Task item: Reproduce the listing below word for word.

Record extracts:
■ ■ ■
(** A request that runs into its time limit. *)
Lemma transport_failure_names_baseUrl_witness :
  outcome Reference.runtime Reference.times_out (Reference.quiet None) "quantum"
  = Normal (JString "Error contacting CrewAI service at http://crewai-service:8000: The operation was aborted due to timeout. Make sure the crewai-service container is running and on the same Docker network.").
Proof.
  apply (transport_failure_names_baseUrl Reference.runtime Reference.times_out
           (Reference.quiet None) "quantum" Reference.timeout_error).
  - intros msg. reflexivity.
  - left. reflexivity.
Defined.


(** A configuration with a base URL and no depth. *)
Lemma omitted_depth_is_medium_witness :
  depth (Reference.quiet (Some {| CREWAI_API_URL := Some "http://localhost:8000";
                                  RESEARCH_DEPTH := None |}))
  = "medium".
Proof.
  apply (omitted_depth_is_medium Reference.runtime Reference.unreachable
           (Reference.quiet (Some {| CREWAI_API_URL := Some "http://localhost:8000";
                                     RESEARCH_DEPTH := None |}))
           "quantum").
  - intros msg. reflexivity.
  - reflexivity.
Defined.

(** C7, as the specification states it, fails: a 200 response whose JSON
    body has a [result] and no [agents_used] does not give the [result]. *)
Lemma missing_agents_used_is_not_empty :
  let rt := Reference.runtime in
  let fetch := Reference.responds 200 body_without_agents in
  let this := Reference.quiet None in
  let data := JObject [("result", JString "ok"); ("duration_seconds", JNumber (NInt 12))] in
  ok {| status := 200; body_text := Normal body_without_agents |} = true /\
  JSON_parse rt body_without_agents = Normal data /\
  own_property data "agents_used" = None /\
  field data "result" = JString "ok" /\
  outcome rt fetch this "quantum"
    = Normal (JString "Error contacting CrewAI service at http://crewai-service:8000: Cannot read properties of undefined (reading 'join'). Make sure the crewai-service container is running and on the same Docker network.") /\
  outcome rt fetch this "quantum" <> Normal (field data "result").
Proof.
  cbv zeta. repeat split; try (vm_compute; reflexivity).
  vm_compute. discriminate.
Qed.

(** With an empty [agents_used] the [result] is returned. *)
Lemma agents_used_empty_or_missing_witness :
  outcome Reference.runtime (Reference.responds 200 body_empty_agents)
    (Reference.quiet None) "quantum"
  = Normal (JString "ok").
Proof.
  apply (proj1 (agents_used_empty_or_missing Reference.runtime
                  (Reference.responds 200 body_empty_agents) (Reference.quiet None)
                  "quantum" {| status := 200; body_text := Normal body_empty_agents |}
                  body_empty_agents
                  (JObject [("result", JString "ok");
                            ("duration_seconds", JNumber (NInt 12));
                            ("agents_used", JArray [])])
                  (fun _ => eq_refl) eq_refl eq_refl eq_refl eq_refl)
           "12");
    vm_compute; reflexivity.
Defined.

(** A body that is not JSON still ends in a returned value. *)
Lemma handler_never_throws_on_a_string :
  exists v,
    outcome Reference.runtime (Reference.responds 200 body_not_json)
      (Reference.quiet None) "quantum" = Normal v.
Proof.
  apply (handler_never_throws Reference.runtime (Reference.responds 200 body_not_json)
           (Reference.quiet None) "quantum").
  intros msg. reflexivity.
Defined.

(** C9, as it is stated, fails: a call without an argument, or with [null],
    ends with the [TypeError] of the parameter pattern of line 5, which no
    [try] encloses, although the callback never throws; nothing is notified
    and no request is made. *)
Lemma call_without_argument_throws :
  let rt := Reference.runtime in
  let fetch := Reference.responds 200 example_body in
  let this := Reference.quiet None in
  never_throws this /\
  invoke rt fetch this JUndefined =
    (Throw (mkError "TypeError"
              "Cannot destructure property 'topic' of 'undefined' as it is undefined."),
     []) /\
  invoke rt fetch this JNull =
    (Throw (mkError "TypeError"
              "Cannot destructure property 'topic' of 'null' as it is null."),
     []).
Proof.
  cbv zeta. split; [ intros msg; reflexivity | ]. split; vm_compute; reflexivity.
Qed.

(** A call with the arguments of a tool call, answered with a body that is
    not JSON. *)
Lemma invocation_never_throws_witness :
  exists v,
    fst (invoke Reference.runtime (Reference.responds 200 body_not_json)
           (Reference.quiet None) (JObject [("topic", JString "quantum")]))
    = Normal v.
Proof.
  apply (invocation_never_throws Reference.runtime (Reference.responds 200 body_not_json)
           (Reference.quiet None) (JObject [("topic", JString "quantum")])).
  - intros msg. reflexivity.
  - discriminate.
  - discriminate.
Defined.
■ ■ ■
Answer to this exercise:
(** A request that runs into its time limit. *)
Lemma transport_failure_names_baseUrl_witness :
  outcome Reference.runtime Reference.times_out (Reference.quiet None) "quantum"
  = Normal (JString "Error contacting CrewAI service at http://crewai-service:8000: The operation was aborted due to timeout. Make sure the crewai-service container is running and on the same Docker network.").
Proof.
  apply (transport_failure_names_baseUrl Reference.runtime Reference.times_out
           (Reference.quiet None) "quantum" Reference.timeout_error).
  - intros msg. reflexivity.
  - left. reflexivity.
Defined.


(** A configuration with a base URL and no depth. *)
Lemma omitted_depth_is_medium_witness :
  depth (Reference.quiet (Some {| CREWAI_API_URL := Some "http://localhost:8000";
                                  RESEARCH_DEPTH := None |}))
  = "medium".
Proof.
  apply (omitted_depth_is_medium Reference.runtime Reference.unreachable
           (Reference.quiet (Some {| CREWAI_API_URL := Some "http://localhost:8000";
                                     RESEARCH_DEPTH := None |}))
           "quantum").
  - intros msg. reflexivity.
  - reflexivity.
Defined.

(** C7, as the specification states it, fails: a 200 response whose JSON
    body has a [result] and no [agents_used] does not give the [result]. *)
Lemma missing_agents_used_is_not_empty :
  let rt := Reference.runtime in
  let fetch := Reference.responds 200 body_without_agents in
  let this := Reference.quiet None in
  let data := JObject [("result", JString "ok"); ("duration_seconds", JNumber (NInt 12))] in
  ok {| status := 200; body_text := Normal body_without_agents |} = true /\
  JSON_parse rt body_without_agents = Normal data /\
  own_property data "agents_used" = None /\
  field data "result" = JString "ok" /\
  outcome rt fetch this "quantum"
    = Normal (JString "Error contacting CrewAI service at http://crewai-service:8000: Cannot read properties of undefined (reading 'join'). Make sure the crewai-service container is running and on the same Docker network.") /\
  outcome rt fetch this "quantum" <> Normal (field data "result").
Proof.
  cbv zeta. repeat split; try (vm_compute; reflexivity).
  vm_compute. discriminate.
Qed.

(** With an empty [agents_used] the [result] is returned. *)
Lemma agents_used_empty_or_missing_witness :
  outcome Reference.runtime (Reference.responds 200 body_empty_agents)
    (Reference.quiet None) "quantum"
  = Normal (JString "ok").
Proof.
  apply (proj1 (agents_used_empty_or_missing Reference.runtime
                  (Reference.responds 200 body_empty_agents) (Reference.quiet None)
                  "quantum" {| status := 200; body_text := Normal body_empty_agents |}
                  body_empty_agents
                  (JObject [("result", JString "ok");
                            ("duration_seconds", JNumber (NInt 12));
                            ("agents_used", JArray [])])
                  (fun _ => eq_refl) eq_refl eq_refl eq_refl eq_refl)
           "12");
    vm_compute; reflexivity.
Defined.

(** A body that is not JSON still ends in a returned value. *)
Lemma handler_never_throws_on_a_string :
  exists v,
    outcome Reference.runtime (Reference.responds 200 body_not_json)
      (Reference.quiet None) "quantum" = Normal v.
Proof.
  apply (handler_never_throws Reference.runtime (Reference.responds 200 body_not_json)
           (Reference.quiet None) "quantum").
  intros msg. reflexivity.
Defined.

(** C9, as it is stated, fails: a call without an argument, or with [null],
    ends with the [TypeError] of the parameter pattern of line 5, which no
    [try] encloses, although the callback never throws; nothing is notified
    and no request is made. *)
Lemma call_without_argument_throws :
  let rt := Reference.runtime in
  let fetch := Reference.responds 200 example_body in
  let this := Reference.quiet None in
  never_throws this /\
  invoke rt fetch this JUndefined =
    (Throw (mkError "TypeError"
              "Cannot destructure property 'topic' of 'undefined' as it is undefined."),
     []) /\
  invoke rt fetch this JNull =
    (Throw (mkError "TypeError"
              "Cannot destructure property 'topic' of 'null' as it is null."),
     []).
Proof.
  cbv zeta. split; [ intros msg; reflexivity | ]. split; vm_compute; reflexivity.
Qed.

(** A call with the arguments of a tool call, answered with a body that is
    not JSON. *)
Lemma invocation_never_throws_witness :
  exists v,
    fst (invoke Reference.runtime (Reference.responds 200 body_not_json)
           (Reference.quiet None) (JObject [("topic", JString "quantum")]))
    = Normal v.
Proof.
  apply (invocation_never_throws Reference.runtime (Reference.responds 200 body_not_json)
           (Reference.quiet None) (JObject [("topic", JString "quantum")])).
  - intros msg. reflexivity.
  - discriminate.
  - discriminate.
Defined.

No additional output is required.